┏━━
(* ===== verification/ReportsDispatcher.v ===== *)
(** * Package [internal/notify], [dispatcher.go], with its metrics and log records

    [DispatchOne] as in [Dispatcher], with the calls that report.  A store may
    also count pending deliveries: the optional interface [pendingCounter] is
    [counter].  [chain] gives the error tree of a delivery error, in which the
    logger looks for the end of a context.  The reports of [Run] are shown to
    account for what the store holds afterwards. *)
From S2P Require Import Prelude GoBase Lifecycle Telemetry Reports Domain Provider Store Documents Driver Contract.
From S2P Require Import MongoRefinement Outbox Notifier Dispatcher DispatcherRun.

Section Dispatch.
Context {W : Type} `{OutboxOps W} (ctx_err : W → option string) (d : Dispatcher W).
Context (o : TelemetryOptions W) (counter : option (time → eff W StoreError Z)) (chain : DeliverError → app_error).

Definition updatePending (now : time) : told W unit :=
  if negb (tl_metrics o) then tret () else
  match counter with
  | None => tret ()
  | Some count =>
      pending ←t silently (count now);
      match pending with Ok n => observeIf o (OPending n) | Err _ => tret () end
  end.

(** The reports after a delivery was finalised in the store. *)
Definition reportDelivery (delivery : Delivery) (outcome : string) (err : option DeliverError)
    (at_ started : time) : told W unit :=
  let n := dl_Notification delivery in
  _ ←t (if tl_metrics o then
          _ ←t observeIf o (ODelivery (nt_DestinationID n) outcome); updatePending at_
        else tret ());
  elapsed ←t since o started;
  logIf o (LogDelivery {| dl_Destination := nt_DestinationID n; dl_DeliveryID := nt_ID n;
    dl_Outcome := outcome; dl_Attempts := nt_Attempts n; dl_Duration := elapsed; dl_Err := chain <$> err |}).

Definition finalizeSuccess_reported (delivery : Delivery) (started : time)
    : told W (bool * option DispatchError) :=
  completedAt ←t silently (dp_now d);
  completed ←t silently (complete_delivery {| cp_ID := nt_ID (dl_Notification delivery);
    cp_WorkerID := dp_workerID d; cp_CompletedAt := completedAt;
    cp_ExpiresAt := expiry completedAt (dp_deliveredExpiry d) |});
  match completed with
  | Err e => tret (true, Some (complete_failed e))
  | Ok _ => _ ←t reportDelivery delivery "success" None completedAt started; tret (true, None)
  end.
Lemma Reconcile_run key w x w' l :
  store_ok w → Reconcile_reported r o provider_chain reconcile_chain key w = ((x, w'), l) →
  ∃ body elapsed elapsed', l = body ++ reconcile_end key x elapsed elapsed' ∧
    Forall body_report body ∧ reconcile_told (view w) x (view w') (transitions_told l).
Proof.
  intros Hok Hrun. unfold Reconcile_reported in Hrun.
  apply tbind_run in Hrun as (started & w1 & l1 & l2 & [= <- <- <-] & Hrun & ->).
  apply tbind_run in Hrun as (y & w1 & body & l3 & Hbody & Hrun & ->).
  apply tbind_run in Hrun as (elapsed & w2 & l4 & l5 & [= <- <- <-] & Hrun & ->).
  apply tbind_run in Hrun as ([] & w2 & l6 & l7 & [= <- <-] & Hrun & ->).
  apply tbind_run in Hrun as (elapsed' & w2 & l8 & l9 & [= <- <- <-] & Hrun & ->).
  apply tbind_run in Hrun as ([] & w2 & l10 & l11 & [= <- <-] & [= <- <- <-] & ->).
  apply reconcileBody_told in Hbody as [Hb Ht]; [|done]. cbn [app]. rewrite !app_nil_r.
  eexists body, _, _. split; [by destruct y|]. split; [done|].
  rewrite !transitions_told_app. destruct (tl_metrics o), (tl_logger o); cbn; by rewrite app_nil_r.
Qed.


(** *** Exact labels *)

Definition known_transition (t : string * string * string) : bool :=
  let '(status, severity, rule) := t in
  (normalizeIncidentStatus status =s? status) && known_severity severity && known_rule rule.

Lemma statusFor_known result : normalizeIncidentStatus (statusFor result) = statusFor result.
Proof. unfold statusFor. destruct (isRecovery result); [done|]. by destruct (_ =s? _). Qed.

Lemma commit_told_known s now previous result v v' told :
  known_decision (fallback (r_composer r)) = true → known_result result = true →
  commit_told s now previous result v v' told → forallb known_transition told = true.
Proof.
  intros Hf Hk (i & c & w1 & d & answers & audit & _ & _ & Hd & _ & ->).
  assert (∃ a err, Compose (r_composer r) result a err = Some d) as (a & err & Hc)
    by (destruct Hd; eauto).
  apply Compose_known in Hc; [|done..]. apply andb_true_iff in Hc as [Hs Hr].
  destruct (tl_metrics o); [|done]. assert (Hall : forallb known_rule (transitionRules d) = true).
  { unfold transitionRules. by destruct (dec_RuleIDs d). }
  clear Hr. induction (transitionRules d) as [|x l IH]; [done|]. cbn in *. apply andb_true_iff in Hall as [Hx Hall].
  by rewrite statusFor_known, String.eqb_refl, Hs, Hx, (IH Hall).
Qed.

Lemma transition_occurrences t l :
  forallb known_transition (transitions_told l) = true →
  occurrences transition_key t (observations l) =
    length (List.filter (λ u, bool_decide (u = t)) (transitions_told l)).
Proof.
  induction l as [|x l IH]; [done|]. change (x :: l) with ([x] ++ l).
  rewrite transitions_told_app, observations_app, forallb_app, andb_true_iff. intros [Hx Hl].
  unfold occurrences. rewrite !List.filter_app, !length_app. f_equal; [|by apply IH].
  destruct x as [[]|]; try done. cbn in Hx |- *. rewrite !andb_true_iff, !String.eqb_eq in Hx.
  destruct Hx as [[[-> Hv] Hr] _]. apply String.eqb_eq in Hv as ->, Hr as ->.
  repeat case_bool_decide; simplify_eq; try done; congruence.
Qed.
┗━━
* **Task prompt**: Go through the listing above and work out how many lines contain the string "induction". Reply with the number alone.

* **Result**: 2